╭──

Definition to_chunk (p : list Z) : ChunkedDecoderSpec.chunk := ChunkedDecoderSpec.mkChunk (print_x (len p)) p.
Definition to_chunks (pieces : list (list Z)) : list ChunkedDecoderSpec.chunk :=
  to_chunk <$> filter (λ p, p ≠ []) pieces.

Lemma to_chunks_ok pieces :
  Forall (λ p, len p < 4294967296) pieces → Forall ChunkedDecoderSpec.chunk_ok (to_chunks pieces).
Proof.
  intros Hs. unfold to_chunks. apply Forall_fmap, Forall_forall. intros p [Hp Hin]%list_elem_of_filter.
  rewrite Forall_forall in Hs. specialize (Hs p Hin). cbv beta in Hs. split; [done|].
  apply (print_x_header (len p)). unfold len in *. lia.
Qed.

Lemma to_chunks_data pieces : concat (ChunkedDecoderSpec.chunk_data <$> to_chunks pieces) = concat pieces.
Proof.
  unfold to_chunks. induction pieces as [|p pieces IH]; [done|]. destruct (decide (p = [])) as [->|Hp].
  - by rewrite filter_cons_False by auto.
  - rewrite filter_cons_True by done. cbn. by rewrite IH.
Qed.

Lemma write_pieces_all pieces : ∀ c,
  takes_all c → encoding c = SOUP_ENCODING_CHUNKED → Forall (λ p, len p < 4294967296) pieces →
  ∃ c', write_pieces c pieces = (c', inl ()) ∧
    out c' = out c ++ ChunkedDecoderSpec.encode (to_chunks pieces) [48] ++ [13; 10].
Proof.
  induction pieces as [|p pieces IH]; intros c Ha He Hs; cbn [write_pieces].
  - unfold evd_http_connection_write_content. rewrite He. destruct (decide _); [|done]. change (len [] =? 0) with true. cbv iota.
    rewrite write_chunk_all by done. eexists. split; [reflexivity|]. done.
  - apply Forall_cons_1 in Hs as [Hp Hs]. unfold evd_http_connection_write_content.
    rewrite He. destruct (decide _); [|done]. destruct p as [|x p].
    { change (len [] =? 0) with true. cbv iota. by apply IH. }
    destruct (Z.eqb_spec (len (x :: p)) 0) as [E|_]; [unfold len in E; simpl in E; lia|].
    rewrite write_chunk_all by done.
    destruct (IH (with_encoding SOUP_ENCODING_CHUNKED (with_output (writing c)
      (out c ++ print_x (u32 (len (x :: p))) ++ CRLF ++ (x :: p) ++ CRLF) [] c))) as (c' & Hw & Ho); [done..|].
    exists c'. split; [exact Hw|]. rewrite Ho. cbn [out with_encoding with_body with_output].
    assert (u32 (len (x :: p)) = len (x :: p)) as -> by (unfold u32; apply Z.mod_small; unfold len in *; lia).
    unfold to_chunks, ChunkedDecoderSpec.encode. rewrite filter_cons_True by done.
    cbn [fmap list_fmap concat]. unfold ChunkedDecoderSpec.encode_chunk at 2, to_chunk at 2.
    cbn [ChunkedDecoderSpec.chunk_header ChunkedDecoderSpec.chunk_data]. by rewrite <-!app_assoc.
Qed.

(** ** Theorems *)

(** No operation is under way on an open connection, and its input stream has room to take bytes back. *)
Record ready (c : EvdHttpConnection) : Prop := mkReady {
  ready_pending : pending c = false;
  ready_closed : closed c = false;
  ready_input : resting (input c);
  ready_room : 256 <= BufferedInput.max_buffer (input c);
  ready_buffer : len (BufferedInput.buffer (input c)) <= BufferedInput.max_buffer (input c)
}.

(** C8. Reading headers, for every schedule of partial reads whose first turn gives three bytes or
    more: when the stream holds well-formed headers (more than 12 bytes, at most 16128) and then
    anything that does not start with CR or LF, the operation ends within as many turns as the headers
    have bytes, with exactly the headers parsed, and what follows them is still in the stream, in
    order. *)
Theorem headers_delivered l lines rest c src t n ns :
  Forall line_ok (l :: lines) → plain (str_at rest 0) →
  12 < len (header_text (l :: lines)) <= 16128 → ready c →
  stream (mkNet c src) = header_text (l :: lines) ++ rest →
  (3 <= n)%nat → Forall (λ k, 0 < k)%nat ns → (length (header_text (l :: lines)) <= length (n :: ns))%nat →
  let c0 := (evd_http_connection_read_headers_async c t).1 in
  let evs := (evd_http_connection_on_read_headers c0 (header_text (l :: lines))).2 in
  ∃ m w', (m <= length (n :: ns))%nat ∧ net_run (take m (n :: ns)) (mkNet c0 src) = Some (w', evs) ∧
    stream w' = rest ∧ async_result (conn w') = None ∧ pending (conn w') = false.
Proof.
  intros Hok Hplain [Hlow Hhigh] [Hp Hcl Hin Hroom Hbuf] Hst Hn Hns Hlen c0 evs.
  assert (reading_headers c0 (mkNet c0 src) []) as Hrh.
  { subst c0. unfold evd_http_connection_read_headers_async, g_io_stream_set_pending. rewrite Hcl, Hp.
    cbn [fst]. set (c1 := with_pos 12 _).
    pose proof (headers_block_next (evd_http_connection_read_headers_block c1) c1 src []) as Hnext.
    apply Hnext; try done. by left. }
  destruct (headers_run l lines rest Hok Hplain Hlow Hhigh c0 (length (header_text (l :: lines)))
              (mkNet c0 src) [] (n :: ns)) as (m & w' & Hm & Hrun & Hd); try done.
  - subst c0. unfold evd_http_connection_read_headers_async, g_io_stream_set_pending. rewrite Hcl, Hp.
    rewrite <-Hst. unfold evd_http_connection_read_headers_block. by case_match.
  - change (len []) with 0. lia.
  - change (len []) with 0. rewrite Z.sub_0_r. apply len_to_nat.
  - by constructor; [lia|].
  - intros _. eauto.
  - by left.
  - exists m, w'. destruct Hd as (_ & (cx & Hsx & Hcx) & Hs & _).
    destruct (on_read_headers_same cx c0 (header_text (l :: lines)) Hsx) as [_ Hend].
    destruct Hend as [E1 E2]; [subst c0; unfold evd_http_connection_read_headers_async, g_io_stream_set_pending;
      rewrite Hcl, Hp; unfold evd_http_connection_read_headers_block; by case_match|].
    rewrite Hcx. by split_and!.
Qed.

╰──
╭──

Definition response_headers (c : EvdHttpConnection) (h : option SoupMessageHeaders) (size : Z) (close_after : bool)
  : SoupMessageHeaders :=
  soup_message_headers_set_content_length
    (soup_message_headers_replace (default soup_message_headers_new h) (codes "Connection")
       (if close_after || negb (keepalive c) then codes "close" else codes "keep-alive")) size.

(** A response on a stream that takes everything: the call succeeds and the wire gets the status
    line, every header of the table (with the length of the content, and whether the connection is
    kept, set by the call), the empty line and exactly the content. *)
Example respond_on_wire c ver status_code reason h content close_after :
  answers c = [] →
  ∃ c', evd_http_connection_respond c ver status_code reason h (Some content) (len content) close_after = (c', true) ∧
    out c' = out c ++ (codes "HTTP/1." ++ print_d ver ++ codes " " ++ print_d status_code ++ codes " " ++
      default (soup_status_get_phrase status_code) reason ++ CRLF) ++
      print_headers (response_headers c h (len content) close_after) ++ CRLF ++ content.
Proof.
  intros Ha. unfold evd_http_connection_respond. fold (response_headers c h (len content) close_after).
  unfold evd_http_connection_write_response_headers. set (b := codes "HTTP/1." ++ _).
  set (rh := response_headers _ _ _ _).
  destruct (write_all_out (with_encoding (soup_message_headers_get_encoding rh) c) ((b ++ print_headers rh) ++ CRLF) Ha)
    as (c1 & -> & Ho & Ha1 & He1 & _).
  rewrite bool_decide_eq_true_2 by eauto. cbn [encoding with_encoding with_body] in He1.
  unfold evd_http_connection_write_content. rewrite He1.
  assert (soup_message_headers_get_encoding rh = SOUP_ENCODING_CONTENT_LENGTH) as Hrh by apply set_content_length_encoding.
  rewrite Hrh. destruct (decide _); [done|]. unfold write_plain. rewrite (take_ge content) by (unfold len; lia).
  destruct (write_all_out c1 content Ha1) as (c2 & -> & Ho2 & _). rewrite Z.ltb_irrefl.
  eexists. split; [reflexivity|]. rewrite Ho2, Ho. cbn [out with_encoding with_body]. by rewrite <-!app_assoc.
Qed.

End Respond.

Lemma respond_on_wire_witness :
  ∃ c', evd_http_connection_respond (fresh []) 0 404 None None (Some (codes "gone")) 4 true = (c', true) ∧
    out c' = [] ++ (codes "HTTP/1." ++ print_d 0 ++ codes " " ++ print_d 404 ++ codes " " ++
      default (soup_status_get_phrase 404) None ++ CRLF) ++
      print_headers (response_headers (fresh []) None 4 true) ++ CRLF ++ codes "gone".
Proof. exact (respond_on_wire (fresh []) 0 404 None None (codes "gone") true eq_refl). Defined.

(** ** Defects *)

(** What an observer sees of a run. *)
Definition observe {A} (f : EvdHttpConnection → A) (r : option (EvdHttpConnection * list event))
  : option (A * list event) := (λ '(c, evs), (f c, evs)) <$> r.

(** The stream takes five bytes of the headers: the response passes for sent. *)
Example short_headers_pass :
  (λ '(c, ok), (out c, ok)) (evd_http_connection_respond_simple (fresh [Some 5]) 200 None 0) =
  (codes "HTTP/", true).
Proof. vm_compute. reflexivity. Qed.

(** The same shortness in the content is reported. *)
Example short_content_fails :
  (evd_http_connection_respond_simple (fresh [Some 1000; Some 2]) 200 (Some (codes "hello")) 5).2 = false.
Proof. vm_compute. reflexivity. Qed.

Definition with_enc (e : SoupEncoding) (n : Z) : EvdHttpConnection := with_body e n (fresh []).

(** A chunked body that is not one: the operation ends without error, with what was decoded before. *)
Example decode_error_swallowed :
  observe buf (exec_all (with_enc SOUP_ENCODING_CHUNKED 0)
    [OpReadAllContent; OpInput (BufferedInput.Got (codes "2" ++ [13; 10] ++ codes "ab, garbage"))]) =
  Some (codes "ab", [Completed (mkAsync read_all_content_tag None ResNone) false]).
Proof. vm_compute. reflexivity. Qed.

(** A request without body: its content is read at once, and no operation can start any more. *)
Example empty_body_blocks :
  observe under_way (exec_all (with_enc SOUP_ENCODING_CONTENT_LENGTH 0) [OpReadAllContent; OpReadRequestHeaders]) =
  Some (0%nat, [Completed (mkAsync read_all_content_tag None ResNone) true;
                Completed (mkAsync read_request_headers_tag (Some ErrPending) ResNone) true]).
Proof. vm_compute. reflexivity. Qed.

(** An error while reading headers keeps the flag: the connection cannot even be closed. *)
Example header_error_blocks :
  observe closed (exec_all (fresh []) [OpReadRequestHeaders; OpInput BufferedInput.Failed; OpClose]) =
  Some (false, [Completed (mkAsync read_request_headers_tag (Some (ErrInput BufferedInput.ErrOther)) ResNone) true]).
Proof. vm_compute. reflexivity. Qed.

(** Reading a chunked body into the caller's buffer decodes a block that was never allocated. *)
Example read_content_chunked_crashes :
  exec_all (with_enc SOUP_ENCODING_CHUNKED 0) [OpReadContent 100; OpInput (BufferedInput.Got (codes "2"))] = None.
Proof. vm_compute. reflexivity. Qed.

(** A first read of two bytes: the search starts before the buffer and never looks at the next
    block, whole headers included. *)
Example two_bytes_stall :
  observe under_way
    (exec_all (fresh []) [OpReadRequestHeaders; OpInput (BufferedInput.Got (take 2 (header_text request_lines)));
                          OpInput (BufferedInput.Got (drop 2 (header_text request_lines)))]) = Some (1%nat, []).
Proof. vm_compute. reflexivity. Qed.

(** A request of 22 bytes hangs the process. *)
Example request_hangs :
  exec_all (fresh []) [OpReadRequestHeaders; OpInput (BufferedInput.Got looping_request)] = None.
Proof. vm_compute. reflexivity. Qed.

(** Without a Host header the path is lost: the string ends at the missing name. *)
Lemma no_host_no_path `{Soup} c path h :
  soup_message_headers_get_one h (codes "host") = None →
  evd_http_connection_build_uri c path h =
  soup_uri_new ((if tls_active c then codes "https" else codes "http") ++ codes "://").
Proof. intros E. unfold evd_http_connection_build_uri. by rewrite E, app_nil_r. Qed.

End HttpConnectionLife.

╰──
╭──

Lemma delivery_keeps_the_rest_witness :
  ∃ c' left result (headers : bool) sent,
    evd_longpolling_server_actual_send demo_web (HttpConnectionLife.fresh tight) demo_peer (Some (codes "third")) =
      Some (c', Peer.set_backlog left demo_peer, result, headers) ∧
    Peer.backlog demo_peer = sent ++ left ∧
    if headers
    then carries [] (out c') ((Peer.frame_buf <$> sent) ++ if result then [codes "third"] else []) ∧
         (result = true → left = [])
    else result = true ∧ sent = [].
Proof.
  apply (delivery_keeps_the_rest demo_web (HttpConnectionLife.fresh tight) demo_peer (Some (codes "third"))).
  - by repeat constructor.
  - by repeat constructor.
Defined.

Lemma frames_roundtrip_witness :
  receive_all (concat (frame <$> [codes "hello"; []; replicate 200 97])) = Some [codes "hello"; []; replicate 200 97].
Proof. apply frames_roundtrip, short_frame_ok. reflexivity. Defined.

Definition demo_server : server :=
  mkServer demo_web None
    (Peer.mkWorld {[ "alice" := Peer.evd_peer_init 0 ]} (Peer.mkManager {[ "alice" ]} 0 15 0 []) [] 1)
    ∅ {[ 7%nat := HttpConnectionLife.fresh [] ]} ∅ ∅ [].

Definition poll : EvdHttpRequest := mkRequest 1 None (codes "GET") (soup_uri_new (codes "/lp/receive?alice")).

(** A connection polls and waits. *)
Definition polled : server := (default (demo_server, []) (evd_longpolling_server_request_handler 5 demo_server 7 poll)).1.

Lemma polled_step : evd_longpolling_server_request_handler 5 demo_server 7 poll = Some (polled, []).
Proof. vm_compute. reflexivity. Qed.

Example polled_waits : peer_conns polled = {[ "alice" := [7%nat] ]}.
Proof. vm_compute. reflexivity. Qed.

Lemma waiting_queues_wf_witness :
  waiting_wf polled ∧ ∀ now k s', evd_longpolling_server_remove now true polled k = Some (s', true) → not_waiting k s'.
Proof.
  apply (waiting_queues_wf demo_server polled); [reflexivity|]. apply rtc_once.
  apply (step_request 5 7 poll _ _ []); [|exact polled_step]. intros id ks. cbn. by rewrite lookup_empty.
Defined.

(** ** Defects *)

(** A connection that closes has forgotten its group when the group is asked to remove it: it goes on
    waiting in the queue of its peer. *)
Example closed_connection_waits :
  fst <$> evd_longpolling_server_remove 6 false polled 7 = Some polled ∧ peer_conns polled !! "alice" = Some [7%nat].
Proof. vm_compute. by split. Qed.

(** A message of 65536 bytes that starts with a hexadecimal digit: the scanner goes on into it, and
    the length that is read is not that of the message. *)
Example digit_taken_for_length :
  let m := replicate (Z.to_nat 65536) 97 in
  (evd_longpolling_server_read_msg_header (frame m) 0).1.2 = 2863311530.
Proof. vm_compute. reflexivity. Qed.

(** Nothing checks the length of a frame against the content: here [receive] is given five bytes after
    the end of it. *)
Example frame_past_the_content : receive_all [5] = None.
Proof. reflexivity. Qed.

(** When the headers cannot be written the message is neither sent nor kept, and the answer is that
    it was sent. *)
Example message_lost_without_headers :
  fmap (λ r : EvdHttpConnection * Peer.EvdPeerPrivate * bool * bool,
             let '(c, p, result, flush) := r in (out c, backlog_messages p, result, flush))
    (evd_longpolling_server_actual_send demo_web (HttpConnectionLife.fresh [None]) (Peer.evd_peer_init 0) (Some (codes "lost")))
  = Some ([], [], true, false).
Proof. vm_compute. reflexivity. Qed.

╰──

Your instructions =>
In the records above, collect each line with "Defined".

Solution to this problem =>
Proof. exact (respond_on_wire (fresh []) 0 404 None None (codes "gone") true eq_refl). Defined.
Defined.
Proof. apply frames_roundtrip, short_frame_ok. reflexivity. Defined.
Defined.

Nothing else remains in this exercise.